Those going through a divorce often experience a wide range of emotions. It usually includes optimistic moments when you dream of a new, more fulfilling life. It also often leads to feelings where you feel sadness or hurt that the relationship is over. With so many turning to social media, sharing triumphs and setbacks as well as everything in-between, it might seem to be a good place to share details of the divorce. It is quite the opposite, with an estimated 80% of divorce attorneys turning to social media to find evidence to hold against their client’s soon-to-be-ex-spouse.
What are they looking for?
Common examples of bad or unflattering behavior include:
- Defriending a spouse: You assume that any venting or sharing of dirty laundry will not make it to their screens if they are unfriended, but a mutual friend may still pass it along.
- Exhibiting angry behavior towards spouse: Nasty or snarky comments could be interpreted as counterproductive when seeking joint custody or sole custody.
- Posting photos: Everyone posts photos, but shots of girls’ night out can lead to questions about your ability to parent. Pictures of a new car or expensive trip can lead to lawyers going through the list of assets with a fine-tooth comb or questioning support amounts.

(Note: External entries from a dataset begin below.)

Lemma unregister_from_spec n : forall r drv i, 0 <= i -> num_drivers r = i + Z.of_nat n -> num_drivers r <= alen (registered_drivers r) ->
  let r' := unregister_from r drv i n in
  registered r' = take (Z.to_nat i) (registered_drivers r) ++ remove_first drv (take n (drop (Z.to_nat i) (registered_drivers r))) /\
  alen (registered_drivers r') = alen (registered_drivers r) /\ 0 <= num_drivers r' <= num_drivers r /\ driver_lock r' = driver_lock r.
Proof.
  induction n as [|n IH]; intros r drv i Hi Hn Ha; cbn [unregister_from].
  - rewrite take_0. cbn [remove_first]. unfold registered. rewrite app_nil_r, Hn, Z.add_0_r. split_and!; (done || lia).
  - unfold alen in Ha. destruct (lookup_lt_is_Some_2 (registered_drivers r) (Z.to_nat i)) as [x Ex]; [lia|].
    unfold aget. rewrite Ex. cbn [from_option id]. rewrite (drop_S _ x (Z.to_nat i) Ex). cbn [take remove_first].
    destruct (Z.eqb_spec x drv) as [->|Hne].
    + rewrite shift_down_spec by (unfold alen; lia). cbn [registered_drivers num_drivers driver_lock]. split_and!; [|unfold alen; rewrite !length_app, !length_take, !length_drop; lia|lia..|done].
      unfold registered. cbn [registered_drivers num_drivers]. rewrite app_assoc.
      rewrite take_app_le by (rewrite length_app, !length_take, length_drop; lia).
      rewrite take_ge by (rewrite length_app, !length_take, length_drop; lia). f_equal.
      replace (Z.to_nat (num_drivers r - 1 - i)) with n by lia. f_equal. f_equal. lia.
    + destruct (IH r drv (i + 1)) as (E1 & E2); [lia..|unfold alen; lia|]. split; [|done]. rewrite E1.
      replace (Z.to_nat (i + 1)) with (Datatypes.S (Z.to_nat i)) by lia. rewrite (take_S_r _ _ x) by done. by rewrite <- app_assoc.
Qed.

Lemma locked_free {A} w r (body : W -> registry -> option (W * registry * A)) : lock (driver_lock r) = 0 ->
  exists w1 r1, registered_drivers r1 = registered_drivers r /\ num_drivers r1 = num_drivers r /\
    locked w r body = '(w2, r2, a) ← body w1 r1;
      let '(fl, l) := spinlock_release (cpu_flags w2) (driver_lock r2) in
      Some (set_cpu_flags w2 fl, Registry (registered_drivers r2) (num_drivers r2) l, a).
Proof.
  intros Hl. unfold locked, spinlock_acquire. cbn [spin]. rewrite Hl. cbn [nonzero negb Z.eqb mbind option_bind].
  do 2 eexists. split; [|split; [|reflexivity]]; done.
Qed.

- Contradictions: You may end up sharing details online that either contradicts what you said under oath or when something happened. This leads to questions about credibility regarding other information shared.
Online silence is golden
Generally, it is best to stay off social media. This avoids the risk of the above mistakes. Of course, sharing with friends can provide a sense of relief and support. Just be mindful of the friend or family member and their willingness to gossip. It may be best to keep unflattering details secret until everything is settled.